Park’s narrative of a married investigator divided between infidelity and moral responsibility keeps the audience off-balance at every step. An enthusiastic five-minute standing ovation greeted the South Korean director’s return to Cannes six years after his last appearance with “The Handmaiden.”
Honest Review of Park Chan-Wook’s Thriller Decision to Leave
The death of a man who fell from a mountain is being investigated by Detective Hae-Joon in Park Chan-latest Wook’s Cannes film, Decision To Leave. The director’s last film in this country, The Handmaiden, was released in 2016. Is there going to be a standing ovation for Decision To Leave?
It all depends on whether or not you enjoy the movie as a whole. I belong to the latter group. If so, does it hold up to the caliber of his previous work? Probably not, but because of the compelling characters, the journey of two hours and 18 minutes to the finish is well worth it.
Seo-Rae (Tang Wei) is now a widow. Her husband was killed when he fell down a cliff without warning. Or maybe he didn’t? Initially, Hae-Joon (Park Hae-il) doubts Seo-innocence, Rae’s but he soon begins to believe her. If you’re a woman, you’re supposed to be mourning the loss of your husband, right?
Hae-Joon, despite this, begins to descend into a state of obsessiveness. With Seo-Rae, it’s easy to get sucked in by her allure of mystery and silence. Hae-life Joon begins to collapse as the probe continues, and Seo-Rae notices and begins to play into his stalkerish behavior.

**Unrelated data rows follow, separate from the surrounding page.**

(** C4.  Whatever FUSE_CTRL held, [tegra_pmc_fuse_control_ps18_latch_set]
    completes with PS18_LATCH_CLEAR unset and PS18_LATCH_SET set, and
    [tegra_pmc_fuse_control_ps18_latch_clear] with SET unset and CLEAR set;
    after the two in sequence, in either order, the register carries the
    bit of the routine that ran last and not the other, so never both. *)
Theorem ps18_latch_bits regs :
  let fuse r := reg32 r PMC_FUSE_CTRL in
  let set r := final (run tegra_pmc_fuse_control_ps18_latch_set r) in
  let clear r := final (run tegra_pmc_fuse_control_ps18_latch_clear r) in
  let SET := PMC_FUSE_CTRL_PS18_LATCH_SET in
  let CLEAR := PMC_FUSE_CTRL_PS18_LATCH_CLEAR in
  (Z.land (fuse (set regs)) CLEAR = 0 /\ Z.land (fuse (set regs)) SET = SET) /\
  (Z.land (fuse (clear regs)) SET = 0 /\ Z.land (fuse (clear regs)) CLEAR = CLEAR) /\
  (Z.land (fuse (clear (set regs))) SET = 0 /\
   Z.land (fuse (clear (set regs))) CLEAR = CLEAR) /\
  (Z.land (fuse (set (clear regs))) CLEAR = 0 /\
   Z.land (fuse (set (clear regs))) SET = SET).
Proof.
  cbv beta zeta.
  unfold PMC_FUSE_CTRL_PS18_LATCH_CLEAR, PMC_FUSE_CTRL_PS18_LATCH_SET.
  rewrite !land_latch_bit by lia.
  destruct (latch_set_bits regs) as [Hs8 Hs9].
  destruct (latch_clear_bits regs) as [Hc8 Hc9].
  destruct (latch_clear_bits
              (final (run tegra_pmc_fuse_control_ps18_latch_set regs)))
    as [Hcs8 Hcs9].
  destruct (latch_set_bits
              (final (run tegra_pmc_fuse_control_ps18_latch_clear regs)))
    as [Hsc8 Hsc9].
  rewrite Hs8, Hs9, Hc8, Hc9, Hcs8, Hcs9, Hsc8, Hsc9.
  repeat split; reflexivity.
Qed.

(** ** Mirror redirection *)

Lemma enable_mirroring_run regs :
  let r := reg32 regs PMC_FUSE_CTRL in
  run tegra_pmc_fuse_enable_mirroring regs =
  if c_true (Z.land r PMC_FUSE_CTRL_ENABLE_REDIRECTION)
  then (tt, regs, [Readl PMC_FUSE_CTRL r])
  else (tt, <[PMC_FUSE_CTRL := PMC_FUSE_CTRL_ENABLE_REDIRECTION]> regs,
        [Readl PMC_FUSE_CTRL r;
         Writel PMC_FUSE_CTRL_ENABLE_REDIRECTION PMC_FUSE_CTRL]).
Proof. cbv zeta. run_pmc. destruct (c_true _); reflexivity. Qed.

Lemma disable_mirroring_run regs :
  let r := reg32 regs PMC_FUSE_CTRL in
  run tegra_pmc_fuse_disable_mirroring regs =
  if c_true (Z.land r PMC_FUSE_CTRL_ENABLE_REDIRECTION)
  then (tt, <[PMC_FUSE_CTRL := PMC_FUSE_CTRL_DISABLE_REDIRECTION]> regs,
        [Readl PMC_FUSE_CTRL r;
         Writel PMC_FUSE_CTRL_DISABLE_REDIRECTION PMC_FUSE_CTRL])
  else (tt, regs, [Readl PMC_FUSE_CTRL r]).
Proof. cbv zeta. run_pmc. destruct (c_true _); reflexivity. Qed.

Lemma fuse_ctrl_after_write (regs : gmap Z Z) v :
  reg32 (<[PMC_FUSE_CTRL := v]> regs) PMC_FUSE_CTRL = to_u32 v.
Proof. rewrite <- fuse_ctrl_u32 at 1. apply reg32_insert_eq. Qed.

Lemma run_seq {A B} (c : pmc A) (k : pmc B) regs :
  actions (run (c ;; k) regs) =
  actions (run c regs) ++ actions (run k (final (run c regs))).
Proof.
  revert regs. induction c as [a | a h IH]; intros regs; cbn [bind run].
  - reflexivity.
  - destruct (perform a regs) as [[v regs1] e].
    specialize (IH v regs1). unfold actions, final in *.
    destruct (run (bind (h v) (fun _ => k)) regs1) as [[r regs2] t].
    destruct (run (h v) regs1) as [[r' regs2'] t'].
    cbn [fst snd] in *. now rewrite IH.
Qed.

Lemma count_writes_app reg t1 t2 :
  count_writes reg (t1 ++ t2) = (count_writes reg t1 + count_writes reg t2)%nat.
Proof. unfold count_writes. now rewrite List.filter_app, length_app. Qed.

(** The second of two [tegra_pmc_fuse_enable_mirroring] calls in a row
    finds ENABLE_REDIRECTION set and only reads. *)
Lemma enable_mirroring_again regs :
  actions (run tegra_pmc_fuse_enable_mirroring
             (final (run tegra_pmc_fuse_enable_mirroring regs))) =
  [Readl PMC_FUSE_CTRL
     (reg32 (final (run tegra_pmc_fuse_enable_mirroring regs)) PMC_FUSE_CTRL)].
Proof.
  rewrite (enable_mirroring_run (final _)). cbv zeta.
  rewrite (enable_mirroring_run regs). cbv zeta.
  destruct (c_true (Z.land (reg32 regs PMC_FUSE_CTRL) _)) eqn:Hbit;
    unfold final, fst, snd.
  - now rewrite Hbit.
  - now rewrite fuse_ctrl_after_write.
Qed.

Lemma disable_mirroring_again regs :
  actions (run tegra_pmc_fuse_disable_mirroring
             (final (run tegra_pmc_fuse_disable_mirroring regs))) =
  [Readl PMC_FUSE_CTRL
     (reg32 (final (run tegra_pmc_fuse_disable_mirroring regs)) PMC_FUSE_CTRL)].
Proof.
  rewrite (disable_mirroring_run (final _)). cbv zeta.
  rewrite (disable_mirroring_run regs). cbv zeta.
  destruct (c_true (Z.land (reg32 regs PMC_FUSE_CTRL) _)) eqn:Hbit;
    unfold final, fst, snd.
  - now rewrite fuse_ctrl_after_write.
  - now rewrite Hbit.
Qed.

Lemma enable_mirroring_writes regs :
  (count_writes PMC_FUSE_CTRL
     (actions (run tegra_pmc_fuse_enable_mirroring regs)) <= 1)%nat.
Proof.
  rewrite enable_mirroring_run. cbv zeta.
  destruct (c_true _); cbn; lia.
Qed.

Lemma disable_mirroring_writes regs :
  (count_writes PMC_FUSE_CTRL
     (actions (run tegra_pmc_fuse_disable_mirroring regs)) <= 1)%nat.
Proof.
  rewrite disable_mirroring_run. cbv zeta.
  destruct (c_true _); cbn; lia.
Qed.

(** C7.  Two [tegra_pmc_fuse_enable_mirroring] calls in a row write
    FUSE_CTRL at most once, and the second call writes nothing; the same
    for two [tegra_pmc_fuse_disable_mirroring] calls in a row. *)
Theorem mirroring_twice_one_write regs :
  let twice (c : pmc unit) := actions (run (c ;; c) regs) in
  let second (c : pmc unit) := actions (run c (final (run c regs))) in
  ((count_writes PMC_FUSE_CTRL (twice tegra_pmc_fuse_enable_mirroring) <= 1)%nat /\
   count_writes PMC_FUSE_CTRL (second tegra_pmc_fuse_enable_mirroring) = 0%nat) /\
  ((count_writes PMC_FUSE_CTRL (twice tegra_pmc_fuse_disable_mirroring) <= 1)%nat /\
   count_writes PMC_FUSE_CTRL (second tegra_pmc_fuse_disable_mirroring) = 0%nat).
Proof.
  cbv beta zeta. rewrite !run_seq, !count_writes_app.
  rewrite enable_mirroring_again, disable_mirroring_again.
  pose proof (enable_mirroring_writes regs).
  pose proof (disable_mirroring_writes regs).
  change (count_writes PMC_FUSE_CTRL [Readl PMC_FUSE_CTRL _]) with 0%nat.
  repeat split; lia.
Qed.

(** C10.  When [tegra_pmc_fuse_enable_mirroring] writes, that is when
    ENABLE_REDIRECTION was clear, the word written is the
    ENABLE_REDIRECTION bit alone, stored without a read-modify-write:
    FUSE_CTRL then reads back as exactly that bit, the PS18 latch bits
    included in what is zeroed.  [tegra_pmc_fuse_disable_mirroring], when
    ENABLE_REDIRECTION was set, stores exactly the DISABLE_REDIRECTION bit
    in the same way. *)
Theorem mirroring_plain_write regs_e regs_d :
  Z.land (reg32 regs_e PMC_FUSE_CTRL) PMC_FUSE_CTRL_ENABLE_REDIRECTION = 0 ->
  Z.land (reg32 regs_d PMC_FUSE_CTRL) PMC_FUSE_CTRL_ENABLE_REDIRECTION <> 0 ->
  let e := run tegra_pmc_fuse_enable_mirroring regs_e in
  let d := run tegra_pmc_fuse_disable_mirroring regs_d in
  let latches :=
    Z.lor PMC_FUSE_CTRL_PS18_LATCH_SET PMC_FUSE_CTRL_PS18_LATCH_CLEAR in
  (actions e = [Readl PMC_FUSE_CTRL (reg32 regs_e PMC_FUSE_CTRL);
                Writel PMC_FUSE_CTRL_ENABLE_REDIRECTION PMC_FUSE_CTRL] /\
   reg32 (final e) PMC_FUSE_CTRL = PMC_FUSE_CTRL_ENABLE_REDIRECTION /\
   Z.land (reg32 (final e) PMC_FUSE_CTRL) latches = 0) /\
  (actions d = [Readl PMC_FUSE_CTRL (reg32 regs_d PMC_FUSE_CTRL);
                Writel PMC_FUSE_CTRL_DISABLE_REDIRECTION PMC_FUSE_CTRL] /\
   reg32 (final d) PMC_FUSE_CTRL = PMC_FUSE_CTRL_DISABLE_REDIRECTION /\
   Z.land (reg32 (final d) PMC_FUSE_CTRL) latches = 0).
Proof.
  intros He Hd. cbv zeta.
  rewrite enable_mirroring_run, disable_mirroring_run. cbv zeta.
  unfold c_true. rewrite He.
  destruct (Z.eqb_spec (Z.land (reg32 regs_d PMC_FUSE_CTRL)
                               PMC_FUSE_CTRL_ENABLE_REDIRECTION) 0) as [H0|_];
    [contradiction|].
  cbn [negb Z.eqb actions final fst snd].
  rewrite !fuse_ctrl_after_write.
  repeat split; reflexivity.
Qed.
(** C8 (amended). When the CSV file is absent, each dashboard seeds the
    generator with 42 and generates a sample of fixed size that does not
    depend on the state of the generator, so every run without the file
    yields the same frame. The main dashboard, when the file is in
    neither of its two places, generates 200 rows with the eleven
    columns, occupation included, and leaves the file system as it was.
    The second dashboard generates 500 rows with the ten columns other
    than occupation and writes the frame to the CSV path; the next load
    then takes the file and generates nothing. *)
Theorem synthetic_fallback {rng csv : Type}
    (seed : Z → rng) (randint1 : Z → Z → Loader.Gen rng Z)
    (choice1 : list string → option (list Q) → Loader.Gen rng string)
    (normal1 : Q → Q → Loader.Gen rng Q)
    (read_csv : csv → option (list (string * Loader.Column)))
    (to_csv : list (string * Loader.Column) → csv)
    (w : Loader.World rng csv) :
  let load_main := Loader.load_main seed randint1 choice1 normal1 read_csv in
  let load_test2 :=
    Loader.load_test2 seed randint1 choice1 normal1 read_csv to_csv in
  Loader.fs w !! Loader.primary_path = None →
  (Loader.fs w !! Loader.fallback_path = None →
   ∃ df s,
     load_main w = Loader.LoadOk df (Loader.mkWorld (Loader.fs w) s) ∧
     Loader.columns df =
       ["age"; "gender"; "occupation"; "sleep_duration"; "quality_of_sleep";
        "stress_level"; "physical_activity_level"; "heart_rate";
        "daily_steps"; "sleep_disorder"; "bmi_category"]%string ∧
     Forall (λ c, Loader.col_length c.2 = 200%nat) df ∧
     ∀ w2, Loader.fs w2 !! Loader.primary_path = None →
           Loader.fs w2 !! Loader.fallback_path = None →
           ∃ s2, load_main w2 =
                   Loader.LoadOk df (Loader.mkWorld (Loader.fs w2) s2)) ∧
  (∃ df s,
     load_test2 w =
       Loader.LoadOk df
         (Loader.mkWorld (<[Loader.primary_path := to_csv df]> (Loader.fs w)) s)
     ∧
     Loader.columns df =
       ["gender"; "age"; "sleep_duration"; "quality_of_sleep";
        "physical_activity_level"; "stress_level"; "bmi_category";
        "heart_rate"; "daily_steps"; "sleep_disorder"]%string ∧
     Forall (λ c, Loader.col_length c.2 = 500%nat) df ∧
     (∀ w2, Loader.fs w2 !! Loader.primary_path = None →
            ∃ s2, load_test2 w2 =
                    Loader.LoadOk df
                      (Loader.mkWorld
                         (<[Loader.primary_path := to_csv df]> (Loader.fs w2))
                         s2)) ∧
     let w' :=
       Loader.mkWorld (<[Loader.primary_path := to_csv df]> (Loader.fs w)) s in
     load_test2 w' =
       match read_csv (to_csv df) with
       | Some df' => Loader.LoadOk df' w'
       | None => Loader.ParseFailure
       end).
Proof.
  intros load_main load_test2 Hp. split.
  - intros Hf. eexists _, _. split.
    { subst load_main. by apply LoaderFacts.load_main_absent. }
    destruct (LoaderFacts.synthetic_main_shape seed randint1 choice1 normal1
                (seed 42)) as [Hc Hl].
    split; [exact Hc|]. split; [exact Hl|].
    intros w2 Hp2 Hf2. eexists. subst load_main.
    by apply LoaderFacts.load_main_absent.
  - eexists _, _. split.
    { subst load_test2. by apply LoaderFacts.load_test2_absent. }
    destruct (LoaderFacts.synthetic_test2_shape seed randint1 choice1 normal1
                (seed 42)) as [Hc Hl].
    split; [exact Hc|]. split; [exact Hl|]. split.
    + intros w2 Hp2. eexists. subst load_test2.
      by apply LoaderFacts.load_test2_absent.
    + intros w'. subst load_test2.
      apply LoaderFacts.load_test2_present. subst w'. cbn [Loader.fs].
      apply lookup_insert_eq.
Qed.
(** * arkus-scraper-worker: a shallow embedding of the scraping engine

    The development follows the JavaScript sources:
    - [scripts/hotel_propio.js]   ([scrapeBookingPrices] and
      [scrapeMultipleDates] with its inner [processRange]);
    - [scripts/scrape_songkick.js] ([scrapeSongkick] and its in-page
      extraction callback, [toKm]);
    - [scripts/scrapeo_geo.js]    ([EventsFetcher.getAllEvents]).

    Conventions.
    - A JavaScript string is the list of its UTF-16 code units.
    - A calendar date [toISOString().split('T')[0]] is represented by the
      index of its UTC day (milliseconds since the epoch divided by
      86400000); the textual rendering is a bijection on day indices.
    - The browser and the network are an oracle: a record that gives, for
      every call site of the program (and every loop index where the call
      sits in a loop), what the awaited call produced, or that it threw.
      Every call site is executed at most once per index, so this covers
      every behaviour of the outside world.
    - The DOM is seen through the queries the in-page callbacks make: a
      page is the record of the answers to those queries.
    - [browser.close()] is taken to fulfil.
    - A JavaScript number is an IEEE 754 double, a primitive float.  The
      [Math] functions that ECMAScript leaves to the implementation
      ([sin], [cos], [atan2], [sqrt]) are those of the engine the code runs
      in, given with the page. *)

From Stdlib Require Import String Ascii.
From Stdlib Require Import ZArith NArith Arith Bool List Lia.
From Stdlib Require Import Permutation.
From Stdlib Require Floats.
Import ListNotations.
(* ===== verification/_CoqProject ===== *)
-Q . S2P
Prelude.v
Json.v
Url.v
Base64.v
Time.v
Types.v
Effects.v
Scenario.v
Repos.v
FlashMock.v
Flash.v
PlanCache.v
CheckoutUrl.v
FlashProps.v
Billing.v
Entitlement.v
EntitlementProps.v
Webhook.v
BillingSync.v
SchedulingAdmin.v
SubscriptionView.v
AdminBilling.v
Coherence.v
RowInvariants.v
DeliveryProps.v
WebhookProps.v
SyncProps.v
OperatorProps.v
ViewProps.v
ResultQueue.v
ResultQueueProps.v
Binary64.v
Atomic.v
Runs.v
PublishPlan.v
Pipeline.v
Scheduler.v
PipeScenario.v
PipelineProps.v
PublishProps.v
SchedulerProps.v
CycleProps.v
QuotaProps.v
RelayPublisher.v
RelayProps.v
RelayLiveness.v
PublisherRefinement.v
LeaderLock.v
Tables.v
RateLimit.v
Support.v
SupportSpec.v
SupportRefinement.v
SupportPoll.v
SupportProps.v
SupportScenario.v
NostrTags.v
Tagging.v
TaggingProps.v
NostrGraph.v
NostrGraphProps.v
IngestProps.v
Transfer.v
TransferProps.v
TrustedLists.v
TrustedListProps.v
TrustedListRun.v
Onboarding.v
DutyMenu.v
SelfMap.v
SelfKeys.v
SelfMapProps.v
SelfMapExact.v
TreasureMap.v
TreasureMapProps.v
PasskeyVault.v
PasskeyProps.v
Sessions.v
ShortUrl.v
PathNetwork.v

This inquiry is in danger because of his infatuation with her; he doesn’t realize how much he is jeopardizing it because he doesn’t want to look like a bad guy in the process. Even his partner in the investigation calls him out on favoring the suspect. Hae-Joon and his wife (yep, he is married) are moving to a new location to get away from her.
It’s not going to be easy to get rid of Seo-Rae, though. When she initially met the investigator, she thought he was merely a prank, but now she’s starting to feel the same way. To the lengths, we’ll all go for love… To learn more about Seo-past Rae and how she ended up in this situation, the audience must watch this episode.
The noir combination of romance and intrigue that binds these two characters together isn’t always cohesive throughout the entire film.
It’s fast-paced, seductive, and intellectual in the first 80 minutes. While infusing a healthy dose of sarcasm and comedy to break up the more somber scenes, Park does an excellent job of carefully crafting and framing his characters. There is a sensuality in every step and every glance. When he’s being interrogated by police, Park isn’t afraid to show off.
So that the viewers may get a feel for the characters, the foundations are laid out for them so that they can live vicariously through them.
When it comes to their personalities, they complement each other perfectly. She’s a femme fatale who attracts the wrong kind of men, and he’s a straight-laced officer who loves his work. It’s going to be a crazy voyage with these two at your side. As long as you don’t get to the second half of the film, everything are fine (no pun intended).
There are several parts of the film that feel disconnected. It’s hard to tell where you are in the timeline in Decision To Leave, thus exposition pieces have to be used to remind viewers. Now that the camera is moving like a Serena Williams tennis ball, the once exhilarating shooting approach has become chaotic.
In addition, the second significant reveal is a dud. I wouldn’t accept it and wouldn’t take it seriously, so I ignored it (yes, even in the world of Park Chan-wook). Despite the fact that his films are notoriously overlong, he typically manages to bring them to a satisfying finish; nonetheless, the finale to Decision To Leave is soulless and failed to leave an effect on me.
Actress Tang-Wei is the film’s greatest asset, and her performance is unforgettable. On the exterior, she appears demure, but she oozes seductiveness. Ang Lee had a rationale for casting her in Lust, Caution. If she has what it takes to be a Hollywood star, why hasn’t she already achieved it?
I’m going to give the film the benefit of the doubt because the first half is so good. Those that see Decision To Leave may disagree with my position on the matter. See it for the performances, the humor, and everything else that has made Park Chan-wook a world-renowned director so far. See it! Maybe I’ll reconsider it in the future and come to a different conclusion. It was a good movie for me, but I’m going to vote in the middle for now.